Like Adam Smith, who rarely made predictions (the only case I can think of is his prediction that the independent former British colonies in North America would be the wealthiest econony in the world by the 1870s), I think forecasting and predictings are inappropriate.

Apart from broader assessments - this or that economic arrangement may lead to higher of lower living standards (in socialism it would be lower living standards - the taxation level would be immaterial once you undermine economic performance from which taxes are drawn), therefore I make no prediction for 'ten years ahead'.


6:43 am  
Blogger artie said...

Hi Gavin,

Very interesting idea to have such a focused topic for a blog. I am almost tempted to open a "Karl Marx" blog and dialogue along with you. Problem is, I'm not an economist. But maybe just for fun? :)

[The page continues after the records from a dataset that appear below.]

(* ===== verification/Web.v ===== *)
(** What web front ends share ([queryfabric-web/src/lib.rs]), the settings and
    the client of a server-side renderer ([ssr/settings.rs], [ssr/backend.rs]),
    and the downloader ([queryfabric-fetch/src/lib.rs]).

    Percent-encoding is a third-party crate (class [UrlEncoding]), so are the
    HTTP clients ([ApiHttp], [FetchHttp]); the environment and the file system
    are arguments.  Progress bars and logs are left out. *)
From Stdlib Require Import Ascii.
From stdpp Require Import gmap.
From S2P Require Import Prelude Types Diagnostics Bound Catalog Suggest Render SqlText SqlDialect Syql Inspect Facade Numerals Citation Tokens HostConfig Doi ClickHouseDriver.
Local Open Scope result_scope.

(** ** [lib.rs] *)

Inductive FlashKind := FlashInfo | FlashSuccess | FlashWarning | FlashError.

Record Flash := { flash_kind : FlashKind; flash_message : string }.

Definition class_name (self : Flash) : string :=
  match flash_kind self with
  | FlashInfo => "alert-info" | FlashSuccess => "alert-success" | FlashWarning => "alert-warning" | FlashError => "alert-danger"
  end.

(** [decode] fails where the bytes are no UTF-8. *)
Class UrlEncoding := { url_encode : string → string; url_decode : string → option string }.

Section Queries.
Context `{Enc : !UrlEncoding}.

Definition next_pair (pair : string) : option string :=
  match split_first "=" pair with
  | None => None
  | Some (key, value) =>
      if String.eqb key "next" || String.eqb key "next_url" then Some (default value (url_decode value)) else None
  end.

Definition next_query_value (query : string) : option string := find_map next_pair (split_char "&"%char query).

Definition append_query (path key value : string) : string :=
  let separator := if has_char "?"%char path then "&" else "?" in
  path +:+ separator +:+ key +:+ "=" +:+ url_encode value.
End Queries.

Definition safe_local_redirect (candidate : option string) (fallback : string) : string :=
  match candidate with
  | None => fallback
  | Some candidate =>
      let candidate := trim candidate in
      if String.eqb candidate "" || negb (str_starts_with "/" candidate) || str_starts_with "//" candidate
         || has_char "\"%char candidate || has_char (ascii_of_N 10) candidate || has_char (ascii_of_N 13) candidate
      then fallback
      else candidate
  end.

Record SyqlValidateResponse := {
  sv_valid : bool;
  sv_error : option string;
  sv_table : option string;
  sv_predicate_count : N
}.

Definition validate_syql `{Blake3} `{Unicode} `{!SqlParser} (cargo_pkg_version query : string) (catalog : Catalog)
    : SyqlValidateResponse :=
  match parse_syql query with
  | Err error =>
      {| sv_valid := false; sv_error := Some (query_error_text error); sv_table := None; sv_predicate_count := 0 |}
  | Ok parsed =>
      let summary := inspect_query parsed None in
      match facade_bind_and_validate cargo_pkg_version parsed catalog QueryParameters_default with
      | Err error =>
          {| sv_valid := false; sv_error := Some (query_error_text error);
             sv_table := primary_relation summary; sv_predicate_count := predicate_count summary |}
      | Ok _ =>
          {| sv_valid := true; sv_error := None;
             sv_table := primary_relation summary; sv_predicate_count := predicate_count summary |}
      end
  end.

(** ** [ssr/settings.rs] *)

(** [Path::join]. *)
Definition path_join (base child : string) : string :=
  if str_starts_with "/" child then child
  else if String.eqb base "" || str_starts_with "/" (String.rev base) then base +:+ child
  else base +:+ "/" +:+ child.

Definition normalize_prefix (value : string) : string :=
  let trimmed := trim value in
  if String.eqb trimmed "" || String.eqb trimmed "/" then ""
  else if str_starts_with "/" trimmed then trim_slashes trimmed
  else "/" +:+ trim_slashes trimmed.

Section Settings.
Context `{Platform : !HostPlatform}.

Record SsrSettings := {
  ui_addr : SocketAddr;
  api_url : string;
  api_prefix : string;
  (** Seconds. *)
  api_timeout : N;
  site_root : string;
  public_root : string
}.

Record SsrDefaults := {
  d_ui_addr : SocketAddr;
  d_api_url : string;
  d_api_prefix : string;
  d_api_timeout_secs : N;
  d_site_root : string;
  d_public_root : string
}.

(** [None] is the panic of [expect]. *)
Definition SsrDefaults_default : option SsrDefaults :=
  match parse_addr "0.0.0.0:8090" with
  | None => None
  | Some addr =>
      Some {| d_ui_addr := addr; d_api_url := "http://localhost:8080"; d_api_prefix := "/v1"; d_api_timeout_secs := 10;
              d_site_root := "target/site"; d_public_root := "public" |}
  end.

(** [std::env::var]. *)
Context (environment : string → option string).

(** The first name that is set decides. *)
Fixpoint env_var_or {A} (parse : string → result A string) (names : list string) (otherwise : A) : result A string :=
  match names with
  | [] => Ok otherwise
  | name :: names =>
      match environment name with
      | Some val => map_err (λ e, "failed to parse " +:+ name +:+ ": " +:+ e) (parse val)
      | None => env_var_or parse names otherwise
      end
  end.

Definition parse_text (s : string) : result string string := Ok s.

(** The text of the error is dropped by the only caller. *)
Definition parse_u64 (s : string) : result N string :=
  ok_or (HostConfig.parse_unsigned (2 ^ 64) s) "invalid digit found in string".

Definition unwrap_or {A E} (r : result A E) (a : A) : A := match r with Ok a => a | Err _ => a end.

Definition settings_from_env (prefix : string) (defaults : SsrDefaults) : result SsrSettings string :=
  let? ui_addr :=
    env_var_or (λ s, ok_or (parse_addr s) "invalid socket address syntax") [prefix +:+ "_UI_ADDR"] (d_ui_addr defaults) in
  Ok {| ui_addr := ui_addr;
        api_url :=
          trim_slashes (unwrap_or (env_var_or parse_text [prefix +:+ "_API_URL"] (d_api_url defaults)) (d_api_url defaults));
        api_prefix :=
          normalize_prefix
            (unwrap_or (env_var_or parse_text [prefix +:+ "_API_PREFIX"] (d_api_prefix defaults)) (d_api_prefix defaults));
        api_timeout :=
          unwrap_or (env_var_or parse_u64 [prefix +:+ "_API_TIMEOUT_SECS"] (d_api_timeout_secs defaults))
            (d_api_timeout_secs defaults);
        site_root :=
          unwrap_or (env_var_or parse_text [prefix +:+ "_SITE_ROOT"; "LEPTOS_SITE_ROOT"] (d_site_root defaults))
            (d_site_root defaults);
        public_root :=
          match environment "CARGO_MANIFEST_DIR" with
          | Some d => path_join d "public"
          | None => d_public_root defaults
          end |}.

Definition rooted (path : string) : string := if str_starts_with "/" path then path else "/" +:+ path.

Definition api_endpoint (self : SsrSettings) (path : string) : string :=
  let path := rooted path in
  if str_starts_with (api_prefix self) path then api_url self +:+ path
  else api_url self +:+ api_prefix self +:+ path.

Definition api_origin_endpoint (self : SsrSettings) (path : string) : string := api_url self +:+ rooted path.

Definition static_root (is_dir : string → bool) (self : SsrSettings) : string :=
  let built_static := path_join (site_root self) "static" in
  if is_dir built_static then built_static else path_join (public_root self) "static".

Definition pkg_root (self : SsrSettings) : string := path_join (site_root self) "pkg".
End Settings.

(** ** [ssr/backend.rs] *)

Inductive Method := GET | POST.

(** Header names are in lower case; a header that is added again is sent twice. *)
Record ApiRequest := {
  req_method : Method;
  req_url : string;
  req_headers : list (string * string);
  req_body : option string
}.

Record ApiResponse := { api_resp_status : N; api_resp_body : result string string }.

Class ApiHttp (World : Type) := { api_send : ApiRequest → state World (result ApiResponse string) }.

Inductive ClientError := ApiHttpError (error : string) | ApiStatus (status : N).

Definition user_message (e : ClientError) : string :=
  match e with
  | ApiHttpError error => "API request failed: " +:+ error
  | ApiStatus status => "API returned HTTP " +:+ show_N status
  end.

Section ApiClient.
Context {World : Type} `{Platform : !HostPlatform} `{Http : !ApiHttp World}.
#[local] Abbreviation M A := (state World (result A ClientError)).

Record ApiClient := {
  client_settings : SsrSettings;
  request_id_header : string;
  form_boundary_prefix : string
}.

(** [HeaderMap::get]: the first value. *)
Fixpoint header_get (name : string) (headers : list (string * string)) : option string :=
  match headers with
  | [] => None
  | (n, v) :: headers => if String.eqb n name then Some v else header_get name headers
  end.

Definition add_header (name value : string) (req : ApiRequest) : ApiRequest :=
  {| req_method := req_method req; req_url := req_url req; req_headers := req_headers req ++ [(name, value)];
     req_body := req_body req |}.

Definition set_body (body : string) (req : ApiRequest) : ApiRequest :=
  {| req_method := req_method req; req_url := req_url req; req_headers := req_headers req; req_body := Some body |}.

Definition forward_headers (self : ApiClient) (req : ApiRequest) (headers : list (string * string)) : ApiRequest :=
  let req := match header_get "cookie" headers with Some cookie => add_header "cookie" cookie req | None => req end in
  match header_get (request_id_header self) headers with
  | Some request_id => add_header (request_id_header self) request_id req
  | None => req
  end.

Definition api_request (self : ApiClient) (method : Method) (path : string) : ApiRequest :=
  {| req_method := method; req_url := api_endpoint (client_settings self) path; req_headers := []; req_body := None |}.

Definition send (req : ApiRequest) : M ApiResponse :=
  λ w, let '(r, w) := api_send req w in (map_err ApiHttpError r, w).

(** The document of a response. *)
Definition response_json {T} (from_json : string → result T string) (resp : ApiResponse) : result T ClientError :=
  let? body := map_err ApiHttpError (api_resp_body resp) in
  map_err ApiHttpError (from_json body).

Definition on_response {T} (m : M ApiResponse) (f : ApiResponse → result T ClientError) : M T :=
  λ w, let '(r, w) := m w in (rbind r f, w).

Definition get_json {T} (from_json : string → result T string) (self : ApiClient) (path : string)
    (headers : list (string * string)) : M (option T) :=
  on_response (send (forward_headers self (api_request self GET path) headers)) (λ resp,
    let status := api_resp_status resp in
    if (status =? 401)%N || (status =? 403)%N || (status =? 404)%N then Ok None
    else if negb (is_success status) then Err (ApiStatus status)
    else let? value := response_json from_json resp in Ok (Some value)).

Definition get_json_required {T} (from_json : string → result T string) (self : ApiClient) (path : string)
    (headers : list (string * string)) : M T :=
  on_response (send (forward_headers self (api_request self GET path) headers)) (λ resp,
    if negb (is_success (api_resp_status resp)) then Err (ApiStatus (api_resp_status resp))
    else response_json from_json resp).

(** The body is the text of the document. *)
Definition post_json (self : ApiClient) (path body : string) (headers : list (string * string)) : M ApiResponse :=
  send (forward_headers self (set_body body (add_header "content-type" "application/json" (api_request self POST path))) headers).

Definition post_empty_bearer (self : ApiClient) (path token : string) (headers : list (string * string)) : M ApiResponse :=
  send (add_header "authorization" ("Bearer " +:+ token) (forward_headers self (api_request self POST path) headers)).

Definition crlf : string := String (ascii_of_N 13) (String (ascii_of_N 10) "").

Definition multipart_body (boundary field_name filename bytes : string) : string :=
  "--" +:+ boundary +:+ crlf
  +:+ "Content-Disposition: form-data; name=" +:+ char_text dquote +:+ field_name +:+ char_text dquote
  +:+ "; filename=" +:+ char_text dquote +:+ replace_char dquote "_"%char filename +:+ char_text dquote +:+ crlf
  +:+ "Content-Type: application/octet-stream" +:+ crlf +:+ crlf
  +:+ bytes
  +:+ crlf +:+ "--" +:+ boundary +:+ "--" +:+ crlf.

(** [nanos] since the epoch, if the clock is not before it. *)
Definition post_multipart_bytes (nanos : option N) (self : ApiClient) (path field_name filename bytes : string)
    (headers : list (string * string)) : M ApiResponse :=
  let nonce := default 0%N nanos in
  let boundary := form_boundary_prefix self +:+ show_N nonce in
  send (set_body (multipart_body boundary field_name filename bytes)
    (add_header "content-type" ("multipart/form-data; boundary=" +:+ boundary)
      (forward_headers self (api_request self POST path) headers))).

I found your blog because I was writing a post about the economy in my own blog. See Socialist America. As I said, I'm no expert so maybe you can give me some feedback as I sort my thoughts on this timely topic.


3:55 pm  
Blogger artie said...

I would like to search your blog! But negatori!!

8:30 pm  
Blogger Gavin Kennedy said...


I write Lost legacy in among many other tasks - some duties I retained after retiring after 35 years as a university teacher (business school); referee for various projects from publishers - two currently on deadlines for this week; my own major research projects on Adam Smith - commenced reading for one last month; new editions of earlier books - 2 this year; and family duties - grandchildren, etc.

This limits my time to do other than cursory new tasks, and I am not able to offer open advice to your projects, even assuming I understood what it is you want or expect.

If you have specific questions about Adam Smith, I would try to answer them; I am not into deep though about current crises and I only comment on my own country's politics and policies.